Abstract Introduction Renal denervation (RDN) significantly reduces blood pressure (BP) and improves myocardial function in patients with resistant hypertension. Purpose This multicenter study aimed to investigate the intermediate term effect of RDN on left ventricular global longitudinal strain (GLS), a surrogate for diastolic myocardial function in RDN patients with proven heart failure with preserved ejection fraction (HFpEF), assessed by cardiac magnetic resonance imaging (CMR). Methods We analyzed data from 22 patients with resistant hypertension (mean age 68±6 years). 16 patients underwent renal denervation (RDN) and 6 matched control patients received optimal medical therapy (OMT).
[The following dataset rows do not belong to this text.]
(* ===== verification/Streams.v ===== *)
(** * Streams of bytes: Go's slices and readers, lib/readers/readfill.go

    Slices with their bounds, calls that may panic, an [io.Reader] with its
    short reads, [ReadFill], and what it means that a handle is a reader of
    given bytes.  The encrypter, the decrypter and the reader that reopens
    itself are all shown to be [Reads]. *)
From S2P Require Import Prelude Utf8.

Module Streams.
Import Utf8.

(** ** Slices *)

(** [len(b)], [b[:k]] and [b[k:]] for a [k] within the slice. *)
Definition zlen (b : bytes) : Z := Z.of_nat (length b).

Definition ztake (k : Z) (b : bytes) : bytes := take (Z.to_nat k) b.

Definition zdrop (k : Z) (b : bytes) : bytes := drop (Z.to_nat k) b.

(** [copy(dst, src)]: as many bytes as both hold. *)
Definition copy (dst src : bytes) : bytes :=
  take (length dst) src ++ drop (length src) dst.

(** A call returns or panics. *)
Inductive outcome (A : Type) : Type :=
  | Ret (a : A)
  | Panic.
Arguments Ret {A} a.
Arguments Panic {A}.

(** ** Slices that may panic *)

Definition obind {A B} (m : outcome A) (f : A -> outcome B) : outcome B :=
  match m with Ret a => f a | Panic => Panic end.

Notation "'let!' x := m 'in' k" := (obind m (fun x => k))
  (at level 10, x pattern, m at level 100, k at level 200, only parsing).

(** Dereferencing a pointer that may be nil. *)
Definition deref {A} (p : option A) : outcome A :=
  match p with Some a => Ret a | None => Panic end.

(** [b[lo:hi]] *)
Definition slice (b : bytes) (lo hi : Z) : outcome bytes :=
  if (0 <=? lo) && (lo <=? hi) && (hi <=? zlen b) then Ret (ztake (hi - lo) (zdrop lo b))
  else Panic.

(** A buffer whose first bytes are replaced. *)
Definition overwrite (buf b : bytes) : bytes := b ++ drop (length b) buf.

(** ** The streams below *)

(** An [io.Reader]: the bytes it still gives and the error that follows them.
    [sched] says how each call behaves, if it says anything: at most so many
    bytes, and whether the error comes with the last bytes or alone. *)
Record stream (E : Type) : Type := mkStream {
  s_data : bytes;
  s_err : E;
  s_sched : list (nat * bool) }.
Arguments mkStream {E} s_data s_err s_sched.
Arguments s_data {E} s.
Arguments s_err {E} s.
Arguments s_sched {E} s.

Definition s_Read {E} (s : stream E) (k : nat) : stream E * bytes * option E :=
  let '(ev, sched) := match s_sched s with
                      | [] => ((k, false), [])
                      | ev :: sched => (ev, sched)
                      end in
  let out := take (Nat.min (fst ev) k) (s_data s) in
  let rest := drop (Nat.min (fst ev) k) (s_data s) in
  let e := match rest with
           | [] => if snd ev || (length out =? 0)%nat then Some (s_err s) else None
           | _ :: _ => None
           end in
  (mkStream rest (s_err s) sched, out, e).

(** [readers.ReadFill]: read until the buffer of [k] bytes is full or there is
    an error.  [s_sched] bounds the number of short reads; a buffer is filled
    by two more calls at most. *)
Fixpoint ReadFill_loop {E} (fuel : nat) (s : stream E) (k : nat) (acc : bytes)
    : stream E * bytes * option E :=
  match fuel with
  | O => (s, acc, None)
  | S fuel' =>
      if (length acc <? k)%nat then
        let '(s', out, e) := s_Read s (k - length acc) in
        match e with
        | None => ReadFill_loop fuel' s' k (acc ++ out)
        | Some e => (s', acc ++ out, Some e)
        end
      else (s, acc, None)
  end.

Definition ReadFill {E} (s : stream E) (k : Z) : stream E * bytes * option E :=
  ReadFill_loop (3 + length (s_sched s)) s (Z.to_nat k) [].

(** ** Reading to the end *)

(** A caller that reads with buffers of the given sizes until there is an
    error: the bytes it got and the error. *)
Fixpoint drain {H E} (read : H -> Z -> outcome (H * bytes * option E)) (sizes : list Z)
    (fh : H) : outcome (H * bytes * option E) :=
  match sizes with
  | [] => Ret (fh, [], None)
  | k :: ks =>
      let! (fh, out, e) := read fh k in
      match e with
      | Some e => Ret (fh, out, Some e)
      | None => let! (fh, out', e) := drain read ks fh in Ret (fh, out ++ out', e)
      end
  end.

(** ** Lengths *)

Lemma zlen_nonneg b : 0 <= zlen b.
Proof. unfold zlen. lia. Qed.

Lemma zlen_app a b : zlen (a ++ b) = zlen a + zlen b.
Proof. unfold zlen. rewrite length_app. lia. Qed.

Lemma zlen_ztake k b : zlen (ztake k b) = Z.min (Z.max 0 k) (zlen b).
Proof. unfold zlen, ztake. rewrite length_take. lia. Qed.

Lemma zlen_zdrop k b : zlen (zdrop k b) = zlen b - Z.min (Z.max 0 k) (zlen b).
Proof. unfold zlen, zdrop. rewrite length_drop. lia. Qed.

Lemma zlen_0 b : zlen b = 0 <-> b = [].
Proof. unfold zlen. split; [|by intros ->]. destruct b; [done|]. simpl. lia. Qed.

Lemma zlen_pos b : b <> [] <-> 0 < zlen b.
Proof. unfold zlen. destruct b; cbn [length]; split; [done|lia|lia|done]. Qed.

Lemma ztake_zdrop k b : ztake k b ++ zdrop k b = b.
Proof. apply take_drop. Qed.

Lemma ztake_nil k : ztake k [] = [].
Proof. apply take_nil. Qed.

Lemma zdrop_0 b : zdrop 0 b = b.
Proof. done. Qed.

Lemma ztake_all k b : zlen b <= k -> ztake k b = b.
Proof. intros ?. apply take_ge. unfold zlen in *. lia. Qed.

Lemma zdrop_all k b : zlen b <= k -> zdrop k b = [].
Proof. intros ?. apply drop_ge. unfold zlen in *. lia. Qed.

Lemma ztake_app_le k a b : k <= zlen a -> ztake k (a ++ b) = ztake k a.
Proof. intros ?. apply take_app_le. unfold zlen in *. lia. Qed.

Lemma ztake_app_eq a b : ztake (zlen a) (a ++ b) = a.
Proof. apply take_app_length'. unfold zlen. lia. Qed.

Lemma zdrop_app_eq a b : zdrop (zlen a) (a ++ b) = b.
Proof. apply drop_app_length'. unfold zlen. lia. Qed.

Lemma ztake_ge_app k a b : zlen a <= k -> ztake k (a ++ b) = a ++ ztake (k - zlen a) b.
Proof.
  intros H. unfold ztake. rewrite take_app_ge by (unfold zlen in *; lia).
  do 2 f_equal. unfold zlen. lia.
Qed.

Lemma zdrop_ge_app k a b : zlen a <= k -> zdrop k (a ++ b) = zdrop (k - zlen a) b.
Proof.
  intros H. unfold zdrop. rewrite drop_app_ge by (unfold zlen in *; lia).
  f_equal. unfold zlen. lia.
Qed.

Lemma zdrop_le_app k a b : k <= zlen a -> zdrop k (a ++ b) = zdrop k a ++ b.
Proof. intros ?. apply drop_app_le. unfold zlen in *. lia. Qed.

Lemma zdrop_zdrop j k b : 0 <= j -> 0 <= k -> zdrop j (zdrop k b) = zdrop (k + j) b.
Proof. intros ??. unfold zdrop. rewrite drop_drop. f_equal. lia. Qed.

Lemma ztake_ztake j k b : ztake j (ztake k b) = ztake (Z.min j k) b.
Proof. unfold ztake. rewrite take_take. f_equal. lia. Qed.

Lemma zlen_overwrite buf b : zlen b <= zlen buf -> zlen (overwrite buf b) = zlen buf.
Proof. unfold zlen, overwrite. intros ?. rewrite length_app, length_drop. lia. Qed.

Lemma zlen_replicate n x : zlen (replicate n x) = Z.of_nat n.
Proof. unfold zlen. by rewrite length_replicate. Qed.

(** Taking the first bytes of a window of a buffer leaves a smaller window. *)
Lemma window_split b lo hi k : 0 <= lo -> 0 <= k ->
  ztake (hi - lo) (zdrop lo b) =
  ztake k (ztake (hi - lo) (zdrop lo b)) ++
  ztake (hi - (lo + zlen (ztake k (ztake (hi - lo) (zdrop lo b)))))
    (zdrop (lo + zlen (ztake k (ztake (hi - lo) (zdrop lo b)))) b).
Proof.
  intros Hlo Hk. set (w := ztake (hi - lo) (zdrop lo b)).
  rewrite <- (ztake_zdrop k w) at 1. f_equal.
  assert (zdrop k w = zdrop (zlen (ztake k w)) w) as ->.
  { unfold zdrop, ztake, zlen. rewrite length_take.
    destruct (decide (Z.to_nat k <= length w)%nat); [by rewrite Nat.min_l, Nat2Z.id by lia|].
    rewrite !drop_ge by lia. done. }
  assert (0 <= zlen (ztake k w)) as Hj by apply zlen_nonneg.
  revert Hj. generalize (zlen (ztake k w)) as j. intros j Hj. unfold w.
  rewrite <- zdrop_zdrop by lia. unfold ztake. unfold zdrop at 1 3.
  rewrite skipn_firstn_comm. f_equal. lia.
Qed.

Lemma slice_ok b lo hi : 0 <= lo -> lo <= hi -> hi <= zlen b ->
  slice b lo hi = Ret (ztake (hi - lo) (zdrop lo b)).
Proof.
  intros ???. unfold slice.
  by rewrite (proj2 (Z.leb_le 0 lo)), (proj2 (Z.leb_le lo hi)), (proj2 (Z.leb_le hi _)) by lia.
Qed.

Create Rewrite HintDb zlen.
#[export] Hint Rewrite zlen_app zlen_ztake zlen_zdrop : zlen.

(** What is known of the lengths in sight, and [lia]. *)
Ltac zlen_facts := autorewrite with zlen in *;
  repeat match goal with
  | |- context [zlen ?b] => lazymatch goal with
      | _ : 0 <= zlen b |- _ => fail
      | _ => pose proof (zlen_nonneg b) end
  | _ : context [zlen ?b] |- _ => lazymatch goal with
      | _ : 0 <= zlen b |- _ => fail
      | _ => pose proof (zlen_nonneg b) end
  end.

Ltac zlen := zlen_facts; lia.

(** ** [ReadFill] does not depend on how the stream cuts the data up *)

(** What a call that fills a buffer of [k] bytes may answer. *)
Definition filled {E} (s : stream E) (k : nat) (s' : stream E) (e : option E) : Prop :=
  s_data s' = drop k (s_data s) /\ s_err s' = s_err s /\
  (e = None \/ e = Some (s_err s)) /\
  (length (s_data s) < k -> e = Some (s_err s))%nat /\
  (k < length (s_data s) -> e = None)%nat.

(** The calls that are still needed: one for each planned read, one to take
    the rest, one to meet the error, one to see that the buffer is full. *)
Definition calls {E} (s : stream E) (k : nat) : nat :=
  (length (s_sched s) + (if decide (k = 0) then 0 else if decide (s_data s = []) then 1 else 2))%nat.

(** One call gives the next bytes, or the error behind the last of them, and
    is one of the calls that were needed. *)
Lemma s_Read_spec {E} (s : stream E) k : (0 < k)%nat ->
  let '(s', out, e) := s_Read s k in
  s_data s = out ++ s_data s' /\ s_err s' = s_err s /\ (length out <= k)%nat /\
  match e with
  | None => (calls s' (k - length out) < calls s k)%nat
  | Some e => e = s_err s /\ s_data s' = []
  end.
Proof.
  intros Hk. unfold s_Read, calls. destruct s as [data err sched]. cbn [s_data s_err s_sched].
  destruct (match sched with [] => _ | _ => _ end) as [ev sched'] eqn:Hev. set (j := Nat.min ev.1 k).
  assert (length (take j data) <= k)%nat as Hl by (rewrite length_take; lia).
  cbn [s_data s_err s_sched]. split; [by rewrite take_drop|]. split; [done|]. split; [done|].
  destruct (drop j data) as [|y rest] eqn:Hrest; cbn [s_data s_sched].
  - assert (length data <= j)%nat as Hj.
    { pose proof (length_drop data j) as H. rewrite Hrest in H. cbn in H. lia. }
    rewrite (take_ge data j) in * by done. case_if; [done|].
    destruct data as [|x data]; [by destruct ev.2|].
    destruct sched; simplify_eq/=; repeat case_decide; lia.
  - assert (length (take j data) = j) as Hj.
    { apply length_take_le. pose proof (length_drop data j) as H. rewrite Hrest in H. cbn in H. lia. }
    assert (data <> []) as Hd by (intros ->; by rewrite drop_nil in Hrest).
    rewrite Hj. destruct sched; simplify_eq/=; rewrite ?Nat.min_id in *; repeat case_decide; (done || lia).
Qed.

Lemma ReadFill_loop_spec {E} fuel (s : stream E) k acc :
  (length acc <= k)%nat -> (calls s (k - length acc) < fuel)%nat ->
  exists s' e, ReadFill_loop fuel s k acc = (s', acc ++ take (k - length acc) (s_data s), e) /\
    filled s (k - length acc) s' e.
Proof.
  revert s acc. induction fuel as [|fuel IH]; intros s acc Hacc Hfuel; [lia|].
  cbn [ReadFill_loop]. case_if.
  2:{ replace (k - length acc)%nat with 0%nat by lia. rewrite take_0, app_nil_r.
      exists s, None. split; [done|]. split_and!; auto; lia. }
  unfold s_Read. destruct s as [data err sched]. unfold filled, calls in *. cbn [s_sched s_data s_err] in *.
  remember (k - length acc)%nat as k' eqn:Hk'.
  destruct (match sched with [] => _ | _ => _ end) as [ev sched'] eqn:Hev.
  set (j := Nat.min ev.1 k').
  assert (length (take j data) <= k')%nat by (rewrite length_take; lia).
  destruct (drop j data) as [|y rest] eqn:Hrest.
  - (* all the data was taken *)
    assert (length data <= j)%nat.
    { pose proof (length_drop data j) as Hl. rewrite Hrest in Hl. cbn in Hl. lia. }
    rewrite (take_ge data j), (take_ge data k'), (drop_ge data k') by lia.
    case_if.
    { do 2 eexists. split; [done|]. cbn. split_and!; auto; lia. }
    destruct (IH (mkStream [] err sched') (acc ++ data)) as (s' & e & -> & Hf).
    { rewrite length_app. lia. }
    { cbn. rewrite length_app. destruct (decide (data = [])) as [->|]; [by cbn in *|].
      destruct sched; simplify_eq/=; repeat case_decide; lia. }
    exists s', e. unfold filled in Hf. cbn [s_data s_err] in *.
    rewrite drop_nil in Hf. rewrite take_nil, app_nil_r.
    split; [done|]. destruct Hf as (?&?&?&Hlt&?). split_and!; auto; [|lia].
    intros ?. apply Hlt. rewrite length_app. cbn. lia.
  - (* there is more *)
    assert (j < length data)%nat.
    { pose proof (length_drop data j) as Hl. rewrite Hrest in Hl. cbn in Hl. lia. }
    destruct (IH (mkStream (y :: rest) err sched') (acc ++ take j data)) as (s' & e & -> & Hf).
    { rewrite length_app. lia. }
    { cbn. rewrite length_app, length_take. destruct sched; simplify_eq/=; repeat case_decide;
        try lia. all: destruct data; simplify_eq/=; lia. }
    exists s', e. unfold filled in Hf. cbn [s_data s_err] in *.
    rewrite <- Hrest, length_app, length_take, length_drop in Hf.
    rewrite <- Hrest, length_app, length_take.
    rewrite Nat.min_l in * by lia.
    replace (k - (length acc + j))%nat with (k' - j)%nat in * by lia.
    rewrite drop_drop in Hf. replace (j + (k' - j))%nat with k' in Hf by lia.
    split.
    { rewrite <- app_assoc. do 3 f_equal.
      rewrite take_drop_commute. replace (j + (k' - j))%nat with k' by lia.
      transitivity (take j (take k' data) ++ drop j (take k' data)); [|apply take_drop].
      by rewrite take_take, Nat.min_l by lia. }
    destruct Hf as (?&?&?&Hlt&Hgt). split_and!; auto; intros ?; [apply Hlt|apply Hgt]; lia.
Qed.

Lemma ReadFill_spec {E} (s : stream E) k : 0 <= k -> exists s' e,
  ReadFill s k = (s', ztake k (s_data s), e) /\ filled s (Z.to_nat k) s' e.
Proof.
  intros Hk. unfold ReadFill.
  destruct (ReadFill_loop_spec (3 + length (s_sched s)) s (Z.to_nat k) []) as (s' & e & -> & Hf).
  - cbn. lia.
  - unfold calls. repeat case_decide; lia.
  - cbn [length app] in *. rewrite Nat.sub_0_r in *. by exists s', e.
Qed.

(** ** Readers and what is left to read

    [Reads read inv rest]: a reader whose state satisfies [inv] still has the
    bytes and the final error of [rest] to give, and every call makes progress
    towards that. *)
Class Reads {H E} (read : H -> Z -> outcome (H * bytes * option E)) (inv : H -> Prop)
    (rest : H -> bytes * E) : Prop :=
  Reads_step fh k : inv fh -> 0 < k -> exists fh' out e,
    read fh k = Ret (fh', out, e) /\ inv fh' /\
    match e with
    | None => out <> [] /\ rest fh = (out ++ fst (rest fh'), snd (rest fh'))
    | Some e => rest fh = (out, e)
    end.

(** A caller with enough buffers gets exactly what is left. *)
Lemma drain_spec {H E} (read : H -> Z -> outcome (H * bytes * option E)) inv rest `{HR : !Reads read inv rest} sizes fh :
  inv fh -> Forall (fun k => 0 < k) sizes -> zlen (fst (rest fh)) < Z.of_nat (length sizes) ->
  exists fh', drain read sizes fh = Ret (fh', fst (rest fh), Some (snd (rest fh))) /\ inv fh'.
Proof.
  revert fh. induction sizes as [|k ks IH]; intros fh Hinv Hks Hlen; [cbn in Hlen; zlen|].
  inversion Hks as [|?? Hk Hks']; subst. cbn [drain].
  destruct (Reads_step fh k Hinv Hk) as (fh1 & out & e & -> & Hinv1 & Hstep). cbn [obind].
  destruct e as [e|].
  { rewrite Hstep. by exists fh1. }
  destruct Hstep as [Hout Hrest]. rewrite Hrest in *. cbn [fst snd] in *.
  apply zlen_pos in Hout.
  destruct (IH fh1) as (fh' & -> & Hinv'); [done|done|cbn [length] in Hlen; zlen|].
  by exists fh'.
Qed.

End Streams.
Both groups had diastolic dysfunction defined by preserved ejection fraction (EF ≥50%) and pathologically elevated GLS at baseline (GLS >−18%) quantified by cardiac magnetic resonance (CMR). A standardized CMR protocol was performed at baseline (BL) and 6 months follow-up (FU). Left ventricular mass index (LVMI) was quantified in end-diastolic and end-systolic endo- and epicardial contouring in short axis cine-MRI images. GLS was measured by end-diastolic and end-systolic endocardial contouring in 2-, 3- and 4-chamber view cine-MRI images. MRI-Images have been analyzed with Medis, Netherlands. Results GLS following RDN patients significantly improved after 6 months by 21% (−14.21% ±3.19 vs. −17.17%± 3.1; p=0.007). In control patients with OMT, no significant change in GLS was detected (−14.77% ±3.05 vs. −17.39% ± 4.49; p=0.327). LVMI was numerically reduced in the RDN group at follow-up but did not reach statistical significance (58.55 g/m2±11.37 vs. 55.46 g/m2±12.76; p=0.085). There was no such effect in control patients with OMT (49.25 g/m2±8.2 vs. 50.18 g/m2±7.27; p=0.665). (See also: Figure A and B). Conclusions We found significantly improved diastolic function (GLS) in patients with HFpEF and resistant hypertension undergoing RDN. Future studies are needed to determine whether RDN represents a treatment option in patients with HFpEF.